General BBC-related comment thread!

Please use this thread for comments about the BBC’s current programming and activities. This post will remain at or near the top of the blog – scroll down for new topic-specific posts. N.B. This is not an invitation for general off-topic comments, rants or chit-chat. Thoughtful comments are encouraged. Comments may also be moderated. Any suggestions for stories that you might like covered would be appreciated! It’s your space, use it wisely.

I know you will love this

HERE! – Mandelson (Mandy) in cosy sofa chat on BBC news programme declares support for BBC contestant on BBC show (Come Dancing redux); confesses (shock!) to envy at Sergeant’s success. Now that really is a major story worthy of frontpage note and not at all an indication of an inbred backscratching culture and the unfair hybridisation of commercial with state interests.

Quote of the Day:

“Look, we know we keep going on about the pants lefty tax-funded BBC, but we’ve just had enough. On a personal level we are seriously thinking about joing the telly tax rebels who refuse to pay (especially now we know the BBC has backed away from prosecuting). And on a national political level, there have to be consequences for the way they systematically undermine our future well-being by supporting Big Government Labour and bashing any Tory who even hints at believing in smaller government.”

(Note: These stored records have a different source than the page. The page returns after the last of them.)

(* ===== verification/HdiDisplay.v ===== *)
(** * Displays and the composer (core/hdi_display.{h,cpp}, composer/hdi_composer.{h,cpp})

    [HdiComposition] is the interface between a display and the compositions that
    put its layers on the screen; [HdiCompositionLaws] states what the display relies
    on: a composition does not add, remove, rename or reorder layers.  The display's
    theorems are proved against it; Composition.v and DrmDisplay.v give the
    instances.

    [mLayersMap] maps ids to layer addresses, [mLayers] is the multiset in iteration
    order (ascending z, an insertion after the equal ones).  The pointer arguments
    that are only tested for null are booleans. *)

From S2P Require Import Prelude Gralloc DispWorld HdiLayer.
Set Warnings "-rewrite-rw,-clear-no-such-hyp".

(** ** The interface *)

Class HdiComposition (C : Type) := {
  comp_SetLayers : list Z → Z → C → D (DispError * C);
  comp_Apply : bool → C → D (DispError * C);
}.

(** What of the layers a composition leaves alone: which there are, their ids,
    z-orders and visibility. *)
Definition layer_key (l : HdiLayer) : Z * Z * bool := (l_mId l, l_mZorder l, l_mVisible l).
Definition shape (w w' : World) : Prop :=
  layer_key <$> w_layers w' = layer_key <$> w_layers w ∧ w_nextptr w' = w_nextptr w ∧
  w_layer_ids w' = w_layer_ids w.
Definition live (w : World) (p : Z) : Prop := is_Some (w_layers w !! p).

(** The resources of the process are accounted for: every open descriptor is
    foreign ([ext]) or owned by exactly one layer, every framebuffer is in [fb0] or
    owned by a layer, every property blob is in [bl0]. *)
Record res_ok (ext fb0 bl0 : gset Z) (w : World) : Prop := {
  res_fds : fd_ok ext w;
  res_pos : ∀ fd, fd ∈ ext → 0 ≤ fd;
  res_granted : releases_granted (w_drm w);
  res_zero : 0 ∈ fb0;
  res_fbs : fb_ok fb0 (w_layers w) (dk_fbs (w_drm w));
  res_blobs : dk_blobs (w_drm w) ⊆ bl0;
}.

(** A step that keeps the layers' shape and loses track of nothing. *)
Definition steady (w w' : World) : Prop :=
  shape w w' ∧ ∀ ext fb0 bl0, res_ok ext fb0 bl0 w → res_ok ext fb0 bl0 w'.

Class HdiCompositionLaws (C : Type) `{!HdiComposition C} := {
  SetLayers_steady : ∀ c layers client w, Forall (live w) layers → live w client →
    wp (comp_SetLayers layers client c) (λ _ w', steady w w') w;
  Apply_steady : ∀ c modeSet, keeps steady (comp_Apply modeSet c);
}.

(** ** The composer *)

Record HdiComposer (C : Type) := mkHdiComposer { preComp_ : list C; postComp_ : list C }.
Arguments mkHdiComposer {C}.
Arguments preComp_ {C}.
Arguments postComp_ {C}.

(** The composer works for any composition; the display for those it owns. *)
Section HdiComposer.
Context {C : Type}.

(** A loop over compositions that stops at the first failure. *)
Fixpoint comp_loop (f : C → D (DispError * C)) (l : list C) : D (DispError * list C) :=
  match l with
  | [] => dret (DISPLAY_SUCCESS, [])
  | c :: l =>
      let! r := f c in
      if bool_decide (r.1 ≠ DISPLAY_SUCCESS) then dret (DISPLAY_FAILURE, r.2 :: l)
      else let! r' := comp_loop f l in dret (r'.1, r.2 :: r'.2)
  end.

Definition Composer_Prepare `{!HdiComposition C} (layers : list Z) (client : Z)
    (m : HdiComposer C) : D (DispError * HdiComposer C) :=
  let! post := comp_loop (comp_SetLayers layers client) (postComp_ m) in
  if bool_decide (post.1 ≠ DISPLAY_SUCCESS)
  then dret (DISPLAY_FAILURE, mkHdiComposer (preComp_ m) post.2)
  else
    let! pre := comp_loop (comp_SetLayers layers client) (preComp_ m) in
    dret (pre.1, mkHdiComposer pre.2 post.2).

Definition Composer_Commit `{!HdiComposition C} (modeSet : bool)
    (m : HdiComposer C) : D (DispError * HdiComposer C) :=
  let! pre := comp_loop (comp_Apply modeSet) (preComp_ m) in
  if bool_decide (pre.1 ≠ DISPLAY_SUCCESS)
  then dret (DISPLAY_FAILURE, mkHdiComposer pre.2 (postComp_ m))
  else
    let! post := comp_loop (comp_Apply modeSet) (postComp_ m) in
    dret (post.1, mkHdiComposer pre.2 post.2).

Definition GetPostCompostion (index : nat) (m : HdiComposer C) : option C := postComp_ m !! index.
Definition GetPreCompostion (index : nat) (m : HdiComposer C) : option C := preComp_ m !! index.
Definition AddPostComp (post : C) (m : HdiComposer C) : HdiComposer C :=
  mkHdiComposer (preComp_ m) (postComp_ m ++ [post]).

End HdiComposer.

(** ** The display *)

Record HdiDisplay (C : Type) := mkHdiDisplay {
  d_mId : Z;
  d_mLayersMap : gmap Z Z;
  d_mLayers : list Z;
  d_mClientLayer : option Z;
  d_mChangeLayers : list Z;
  d_mComposer : option (HdiComposer C);
}.
Arguments mkHdiDisplay {C}.
Arguments d_mId {C}.
Arguments d_mLayersMap {C}.
Arguments d_mLayers {C}.
Arguments d_mClientLayer {C}.
Arguments d_mChangeLayers {C}.
Arguments d_mComposer {C}.

Definition HdiDisplay_new (C : Type) : HdiDisplay C :=
  mkHdiDisplay INVALIDE_DISPLAY_ID ∅ [] None [] None.

Section HdiDisplay.
Context {C : Type}.

Definition with_layers (m : gmap Z Z) (ls : list Z) (d : HdiDisplay C) : HdiDisplay C :=
  mkHdiDisplay (d_mId d) m ls (d_mClientLayer d) (d_mChangeLayers d) (d_mComposer d).
Definition with_change (ls : list Z) (d : HdiDisplay C) : HdiDisplay C :=
  mkHdiDisplay (d_mId d) (d_mLayersMap d) (d_mLayers d) (d_mClientLayer d) ls (d_mComposer d).
Definition with_composer (m : option (HdiComposer C)) (d : HdiDisplay C) : HdiDisplay C :=
  mkHdiDisplay (d_mId d) (d_mLayersMap d) (d_mLayers d) (d_mClientLayer d) (d_mChangeLayers d) m.

(** A pointer member that is dereferenced. *)
Definition nonnull {A} (o : option A) : D A := match o with Some a => dret a | None => dfault end.

Definition Display_Init (d : HdiDisplay C) : D (DispError * HdiDisplay C) :=
  let! id := Display_GetIdleId in
  if id =? INVALIDE_DISPLAY_ID then dret (DISPLAY_FAILURE, d)
  else
    let! layer := new_layer LAYER_TYPE_GRAPHIC in
    dret (DISPLAY_SUCCESS,
          mkHdiDisplay id (d_mLayersMap d) (d_mLayers d) (Some layer) (d_mChangeLayers d)
            (d_mComposer d)).

(** [multiset::insert] and the search for a layer in its [equal_range]. *)
Fixpoint mset_insert (p z : Z) (l : list Z) : D (list Z) :=
  match l with
  | [] => dret [p]
  | q :: l' =>
      let! lq := deref q in
      if z <? l_mZorder lq then dret (p :: q :: l')
      else let! l'' := mset_insert p z l' in dret (q :: l'')
  end.
Fixpoint mset_erase (p z : Z) (l : list Z) : D (list Z) :=
  match l with
  | [] => dret []
  | q :: l' =>
      let! lq := deref q in
      if (l_mZorder lq =? z) && (q =? p) then dret l'
      else let! l'' := mset_erase p z l' in dret (q :: l'')
  end.

Definition SetLayerZorder (layerId zorder : Z) (d : HdiDisplay C) : D (DispError * HdiDisplay C) :=
  match d_mLayersMap d !! layerId with
  | None => dret (DISPLAY_FAILURE, d)
  | Some layer =>
      let! l := deref layer in
      if l_mZorder l =? zorder then dret (DISPLAY_SUCCESS, d)
      else
        let! ls := mset_erase layer (l_mZorder l) (d_mLayers d) in
        do! Layer_SetLayerZorder layer zorder in
        let! ls := mset_insert layer zorder ls in
        dret (DISPLAY_SUCCESS, with_layers (d_mLayersMap d) ls d)
  end.

(** [CreateLayer]; a null [layerInfo] is [None]; the id is the out value. *)
Definition CreateLayer (layerInfo : option LayerType) (layerId : bool) (d : HdiDisplay C)
    : D (DispError * option Z * HdiDisplay C) :=
  match layerInfo with
  | None => dret (DISPLAY_PARAM_ERR, None, d)
  | Some type =>
      if negb layerId then dret (DISPLAY_PARAM_ERR, None, d)
      else
        let! layer := new_layer type in
        let! ret := Layer_Init layer in
        if bool_decide (ret ≠ DISPLAY_SUCCESS) then
          do! delete_layer layer in dret (DISPLAY_FAILURE, None, d)
        else
          let! l := deref layer in
          let! ls := mset_insert layer (l_mZorder l) (d_mLayers d) in
          match d_mLayersMap d !! l_mId l with
          | Some _ =>                             (* emplace does nothing; the object dies *)
              do! delete_layer layer in
              dret (DISPLAY_SUCCESS, Some (l_mId l), with_layers (d_mLayersMap d) ls d)
          | None =>
              dret (DISPLAY_SUCCESS, Some (l_mId l),
                    with_layers (<[l_mId l := layer]> (d_mLayersMap d)) ls d)
          end
  end.

Definition DestroyLayer (layerId : Z) (d : HdiDisplay C) : D (DispError * HdiDisplay C) :=
  match d_mLayersMap d !! layerId with
  | None => dret (DISPLAY_FAILURE, d)
  | Some layer =>
      let! l := deref layer in
      let! ls := mset_erase layer (l_mZorder l) (d_mLayers d) in
      do! delete_layer layer in
      dret (DISPLAY_SUCCESS, with_layers (delete layerId (d_mLayersMap d)) ls d)
  end.

(** The out values: [*num], and the entries written to [layers] and [type]. *)
Fixpoint comp_changes (layers type : bool) (ls : list Z) : D (list Z * list CompositionType) :=
  match ls with
  | [] => dret ([], [])
  | p :: ls =>
      let! l := deref p in
      let! r := comp_changes layers type ls in
      dret (if layers then l_mId l :: r.1 else r.1,
            if type then l_mCompositionType l :: r.2 else r.2)
  end.
Definition GetDisplayCompChange (num layers type : bool) (d : HdiDisplay C)
    : D (DispError * Z * (list Z * list CompositionType)) :=
  if negb num then dret (DISPLAY_FAILURE, 0, ([], []))
  else
    let n := Z.of_nat (length (d_mChangeLayers d)) in
    if negb layers && negb type then dret (DISPLAY_SUCCESS, n, ([], []))
    else let! r := comp_changes layers type (d_mChangeLayers d) in dret (DISPLAY_SUCCESS, n, r).

(** The log statement at the end of each turn evaluates [GetReleaseFenceFd] again
    (DISPLAY_DEBUG_ENABLE is 1). *)
Fixpoint release_fences (layers fences : bool) (ls : list Z) : D (list Z * list Z) :=
  match ls with
  | [] => dret ([], [])
  | p :: ls =>
      let! l := deref p in
      let! fd := (if fences then let! fd := GetReleaseFenceFd p in dret [fd] else dret []) in
      let! _ := GetReleaseFenceFd p in
      let! r := release_fences layers fences ls in
      dret (if layers then l_mId l :: r.1 else r.1, fd ++ r.2)
  end.
Definition GetDisplayReleaseFence (num layers fences : bool) (d : HdiDisplay C)
    : D (DispError * Z * (list Z * list Z)) :=
  if negb num then dret (DISPLAY_FAILURE, 0, ([], []))
  else
    let n := Z.of_nat (length (d_mLayers d)) in
    if negb layers && negb fences then dret (DISPLAY_SUCCESS, n, ([], []))
    else let! r := release_fences layers fences (d_mLayers d) in dret (DISPLAY_SUCCESS, n, r).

Tyler from Burning our Money takes on the BBC’s coverage of George Osborne. Brilliantly. Hope you enjoy by reading on here.

Get Osborne! (save Brown)

Looking at the many valuable comments in the latest open thread, it’s amazing how many ways the BBC have found to get at George Osborne in recent days. Speaking from what I have seen, it was noticeable how Marr stacked his progamme this morning with better-then-average lefties like Doug Alexander and Dr John Reid (plus Jarvis Cocker for leftist chic), to foreground a lengthy interview with Osborne which began with the line from Marr: “Do you think your job is on the line this weekend?”

Sums it all up really- not the reality, that is, but the BBC’s preferred narrative. Alexander- the Secretary of State for International Development- was there to demonstrate how (in accordance with the Brown narrative) the crisis is global, first, and we are the victims, second, while John Reid was there to show how he was burying the hatchet and uniting behind Brown and to blame Osborne for not doing the same.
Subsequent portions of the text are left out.